[Records excerpted from a collection]
Lemma MustOpenBBolt_lookup name b :
  Store.MustOpenBBolt !! name = Some b →
  name = globalEventOrderBucketName ∧ b = mkBucket [] 0.
Proof.
  unfold Store.MustOpenBBolt, CreateBucketIfNotExists, Begin, Commit.
  cbn [writable root negb]. case_decide; [discriminate|].
  rewrite lookup_empty. cbn [root].
  destruct (decide (name = globalEventOrderBucketName)) as [->|Hne].
  - rewrite lookup_insert_eq. intros [= <-]. auto.
  - rewrite lookup_insert_ne by congruence. rewrite lookup_empty. discriminate.
Qed.

Lemma MustOpenBBolt_sequenced : store_sequenced Store.MustOpenBBolt.
Proof.
  intros name b Hb. apply MustOpenBBolt_lookup in Hb as [_ ->].
  split; [cbn; lia | constructor].
Qed.

End Opened.

(** C8, as stated, fails: the aggregate ("global", "event_order") is named
    like the global log, both handles of [Save] are then the same bucket, and
    a batch of one event moves its counter by two. *)
Lemma Save_global_name_advances_twice :
  let e := mkEvent "event_order" 1 "Created" "global" "" [] in
  let db := Store.MustOpenBBolt in
  let db' := (Store.Save (serializer := LineCodec.serializer) db [e]).1 in
  (Store.Save (serializer := LineCodec.serializer) db [e]).2 = Ret tt
  ∧ sequence_of db globalEventOrderBucketName = 0
  ∧ sequence_of db' globalEventOrderBucketName = 2
  ∧ ¬ batch_appended db db'
        (aggregateKey (AggregateType e) (AggregateRootID e)) (length [e]).
Proof.
  cbn zeta. split; [vm_compute; reflexivity|].
  split; [vm_compute; reflexivity|]. split; [vm_compute; reflexivity|].
  intros [_ [H _]]. vm_compute in H. discriminate.
Qed.

(** C8, amended — a committed [Save] of [n] events for an aggregate whose
    keyspace is not named like the global log, on a store whose buckets hold
    the keys of the sequence numbers they issued and whose two counters stay
    below [2^64], advances the aggregate counter and the global counter by
    exactly [n], and appends to the end of the global log [n] entries under
    the next [n] global sequence numbers, in ascending order. *)
Theorem Save_appends_batch `{EventSerializer} `{JSONCodec}
    (db db0 db1 : DB) (first : Event) (rest : list Event) :
  let events := first :: rest in
  let n := length events in
  let name := aggregateKey (AggregateType first) (AggregateRootID first) in
  name ≠ globalEventOrderBucketName →
  store_sequenced db →
  sequence_of db name + Z.of_nat n < 2 ^ 64 →
  sequence_of db globalEventOrderBucketName + Z.of_nat n < 2 ^ 64 →
  (Store.Save db events = (db0, Ret tt) → batch_appended db db0 name n)
  ∧ (StoreJSON.Save db events = (db1, Ret tt) → batch_appended db db1 name n).
Proof.
  cbn zeta. intros Hne Hseq Hlt1 Hlt2. split; intros Hs.
  - apply Store_Save_Ret in Hs as (cv & tx' & _ & _ & Hg & Hr & ->).
    apply Store_Save_range_written in Hr as (values & HF & Hw);
      [| exact Hne | cbn [root]; rewrite opened_root_lookup; eauto | exact Hg].
    eapply written_appended; eauto.
    symmetry. apply (Forall2_length _ _ _ HF).
  - apply StoreJSON_Save_Ret in Hs as (cv & tx' & _ & _ & Hg & Hr & ->).
    apply StoreJSON_Save_range_written in Hr as (values & globals & HL & Hw);
      [| exact Hne | cbn [root]; rewrite opened_root_lookup; eauto | exact Hg].
    eapply written_appended; eauto.
Qed.

Lemma Save_appends_batch_witness :
  let e1 := mkEvent "u1" 1 "Created" "user" "" [] in
  let e2 := mkEvent "u1" 2 "Renamed" "user" "" [] in
  let db := Store.MustOpenBBolt in
  batch_appended db (Store.Save (serializer := LineCodec.serializer) db [e1; e2]).1
    (aggregateKey "user" "u1") 2
  ∧ batch_appended db (StoreJSON.Save (codec := LineCodec.json) db [e1; e2]).1
      (aggregateKey "user" "u1") 2.
Proof.
  intros e1 e2 db.
  destruct (Save_appends_batch (H := LineCodec.serializer) (H0 := LineCodec.json) db
              (Store.Save (serializer := LineCodec.serializer) db [e1; e2]).1
              (StoreJSON.Save (codec := LineCodec.json) db [e1; e2]).1 e1 [e2])
    as [H0 H1].
  - vm_compute. discriminate.
  - exact MustOpenBBolt_sequenced.
  - vm_compute. reflexivity.
  - vm_compute. reflexivity.
  - split; [apply H0 | apply H1]; vm_compute; reflexivity.
Defined.

(** ** Reading back a first batch *)

Section ReadBack.

Context {serializer : EventSerializer}.

Lemma bytes_compare_refl a : bytes_compare a a = Eq.
Proof. induction a as [|x a IH]; [reflexivity|]. cbn. now rewrite Z.compare_refl. Qed.

(** Accepted versions count up from the baseline. *)
Lemma ValidateEvents_range_versions id type events : ∀ cv,
  eventstore.ValidateEvents_range id type cv events = Ret tt →
  - 2 ^ 63 <= cv → cv + Z.of_nat (length events) < 2 ^ 63 →
  map Version events = sequence_run (cv + 1) (length events).
Proof.
  induction events as [|e events IH]; intros cv Hv Hlo Hhi; [reflexivity|].
  cbn [eventstore.ValidateEvents_range] in Hv.
  repeat (case_decide; [discriminate|]).
  cbn [length] in Hhi |- *. rewrite Nat2Z.inj_succ in Hhi.
  assert (Version e = cv + 1) as Ev.
  { destruct (decide (Version e = int_add cv 1)) as [->|]; [|contradiction].
    unfold int_add. apply int_small. lia. }
  rewrite sequence_run_S. cbn [map]. rewrite Ev. f_equal.
  rewrite Ev in Hv. apply IH; [exact Hv | lia | lia].
Qed.

(** The loop of [Get] over entries that decode. *)
Lemma Get_range_decodes (c : Cursor) (events : list Event) : ∀ acc,
  Forall2 (fun e kv => DeserializeEvent kv.2 = Ret e) events c →
  Store.Get_range c acc = Ret (acc ++ events).
Proof.
  revert events. induction c as [|[k obj] c IH]; intros events acc HF.
  - inversion HF; subst. cbn. now rewrite app_nil_r.
  - inversion HF as [|e ? evs ? Hd HF']; subst. cbn [snd] in Hd.
    cbn [Store.Get_range]. rewrite Hd. cbn [or_return]. rewrite bind_Ret.
    rewrite (IH evs _ HF'). now rewrite <- app_assoc.
Qed.

Lemma Forall2_zip_decodes (events : list Event) (values keys : list bytes) :
  length keys = length values →
  (∀ e v, e ∈ events → SerializeEvent e = Ret v → DeserializeEvent v = Ret e) →
  Forall2 (fun e v => SerializeEvent e = Ret v) events values →
  Forall2 (fun e kv => DeserializeEvent kv.2 = Ret e) events (zip keys values).
Proof.
  intros Hl Hrt HF. revert keys Hl.
  induction HF as [|e v events values Hs HF IH]; intros keys Hl.
  - destruct keys; constructor.
  - destruct keys as [|k keys]; [discriminate|]. cbn [zip zip_with].
    constructor.
    + cbn [snd]. apply Hrt; [left | exact Hs].
    + apply IH; [|cbn in Hl; lia].
      intros e' v' He'. apply Hrt. now right.
Qed.

End ReadBack.

(** C1, as stated, fails: on a store that has just been opened no event
    has been saved for the aggregate ("global", "event_order"), and a batch
    of one event with version 1 and a reason is saved for it; its keyspace is
    the global log itself, the event is written to it twice, and
    [Get(id, type, 0)] returns the event twice. *)
Lemma Save_fresh_global_name_then_Get_twice :
  let e := mkEvent "event_order" 1 "Created" "global" "d1" [] in
  let db := Store.MustOpenBBolt in
  let db' := (Store.Save (serializer := LineCodec.serializer) db [e]).1 in
  entries_of db (aggregateKey (AggregateType e) (AggregateRootID e)) = []
  ∧ map Version [e] = sequence_run 1 (length [e])
  ∧ Reason e ≠ ""
  ∧ DeserializeEvent (EventSerializer := LineCodec.serializer) (LineCodec.encode e)
    = Ret e
  ∧ (Store.Save (serializer := LineCodec.serializer) db [e]).2 = Ret tt
  ∧ Store.Get (serializer := LineCodec.serializer) db' (AggregateRootID e)
      (AggregateType e) 0 = Ret [e; e]
  ∧ Store.Get (serializer := LineCodec.serializer) db' (AggregateRootID e)
      (AggregateType e) 0 ≠ Ret [e].
Proof.
  cbn zeta. repeat (split; [vm_compute; first [reflexivity | discriminate]|]).
  vm_compute. discriminate.
Qed.

(** C1, amended — on an opened store (the global log is there), after a
    successful [Save] of a non-empty batch [B] for an aggregate whose
    keyspace does not exist yet (so that it is not the global log),
    [Get(id, type, 0)] returns exactly the events of [B] in their order, and
    their versions are [1 .. len(B)].  The serializer is assumed to read
    back what it wrote for the events of [B]; [len(B)] is a Go slice
    length. *)
Theorem Save_fresh_then_Get `{EventSerializer} (db db' : DB)
    (first : Event) (rest : list Event) :
  let B := first :: rest in
  let id := AggregateRootID first in
  let type := AggregateType first in
  is_Some (db !! globalEventOrderBucketName) →
  db !! aggregateKey type id = None →
  Z.of_nat (length B) < 2 ^ 63 →
  (∀ e v, e ∈ B → SerializeEvent e = Ret v → DeserializeEvent v = Ret e) →
  Store.Save db B = (db', Ret tt) →
  Store.Get db' id type 0 = Ret B
  ∧ map Version B = sequence_run 1 (length B).
Proof.
  cbn zeta. intros Hglobal Hfresh Hlen Hrt Hs.
  set (name := aggregateKey (AggregateType first) (AggregateRootID first)) in *.
  assert (name ≠ globalEventOrderBucketName) as Hne.
  { intros E. rewrite E in Hfresh. destruct Hglobal as [g Hg]. congruence. }
  apply Store_Save_Ret in Hs as (cv & tx' & Hcv & Hv & Hg & Hr & ->).
  fold name in Hcv, Hg, Hr.
  assert (entries_of db name = []) as En by (unfold entries_of; now rewrite Hfresh).
  assert (sequence_of db name = 0) as Sn by (unfold sequence_of; now rewrite Hfresh).
  rewrite En in Hcv. injection Hcv as <-.
  apply Store_Save_range_written in Hr as (values & HF & Hw);
    [| exact Hne | cbn [root]; rewrite opened_root_lookup; eauto | exact Hg].
  pose proof (written_aggregate _ _ _ _ _ Hw _ (opened_root_lookup db name)) as Ha.
  rewrite En, Sn in Ha.
  pose proof (Forall2_length _ _ _ HF) as HL.
  destruct (issue_all_sequenced values (mkBucket [] 0)) as [Ei _].
  { split; [cbn; lia | constructor]. }
  { cbn [sequence]. rewrite <- HL. lia. }
  rewrite Ei in Ha. cbn [entries sequence app] in Ha.
  split.
  - unfold Store.Get. fold name. unfold Tx_Bucket, Begin, Bucket_Cursor.
    cbn [root]. rewrite Ha. cbn [root]. rewrite Ha. cbn [entries]. rewrite bind_Ret.
    replace (int_add (int 0) 1) with (int 1) by reflexivity.
    rewrite <- HL. cbn [length]. rewrite sequence_run_S. cbn [map].
    destruct values as [|v values]; [inversion HF|].
    cbn [zip zip_with Seek]. rewrite bytes_compare_refl.
    change (?x :: ?l) with ([] ++ x :: l) at 2.
    apply Get_range_decodes.
    change ((itob (int (0 + 1)), v)
            :: zip_with pair (map (fun s => itob (int s))
                                (sequence_run (0 + 1 + 1) (length rest))) values)
      with (zip (itob (int (0 + 1))
                 :: map (fun s => itob (int s))
                      (sequence_run (0 + 1 + 1) (length rest))) (v :: values)).
    apply Forall2_zip_decodes; [|exact Hrt|exact HF].
    cbn [length]. rewrite length_map, sequence_run_length.
    cbn [length] in HL. lia.
  - unfold eventstore.ValidateEvents in Hv.
    apply ValidateEvents_range_versions in Hv; [exact Hv | lia | lia].
Qed.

**Your task:** Restate word for word only the lines running from the beginning of the data to the line holding "split; [vm_compute; reflexivity|]. split;", both included.

**Output:**
Lemma MustOpenBBolt_lookup name b :
  Store.MustOpenBBolt !! name = Some b →
  name = globalEventOrderBucketName ∧ b = mkBucket [] 0.
Proof.
  unfold Store.MustOpenBBolt, CreateBucketIfNotExists, Begin, Commit.
  cbn [writable root negb]. case_decide; [discriminate|].
  rewrite lookup_empty. cbn [root].
  destruct (decide (name = globalEventOrderBucketName)) as [->|Hne].
  - rewrite lookup_insert_eq. intros [= <-]. auto.
  - rewrite lookup_insert_ne by congruence. rewrite lookup_empty. discriminate.
Qed.

Lemma MustOpenBBolt_sequenced : store_sequenced Store.MustOpenBBolt.
Proof.
  intros name b Hb. apply MustOpenBBolt_lookup in Hb as [_ ->].
  split; [cbn; lia | constructor].
Qed.

End Opened.

(** C8, as stated, fails: the aggregate ("global", "event_order") is named
    like the global log, both handles of [Save] are then the same bucket, and
    a batch of one event moves its counter by two. *)
Lemma Save_global_name_advances_twice :
  let e := mkEvent "event_order" 1 "Created" "global" "" [] in
  let db := Store.MustOpenBBolt in
  let db' := (Store.Save (serializer := LineCodec.serializer) db [e]).1 in
  (Store.Save (serializer := LineCodec.serializer) db [e]).2 = Ret tt
  ∧ sequence_of db globalEventOrderBucketName = 0
  ∧ sequence_of db' globalEventOrderBucketName = 2
  ∧ ¬ batch_appended db db'
        (aggregateKey (AggregateType e) (AggregateRootID e)) (length [e]).
Proof.
  cbn zeta. split; [vm_compute; reflexivity|].
  split; [vm_compute; reflexivity|]. split; [vm_compute; reflexivity|].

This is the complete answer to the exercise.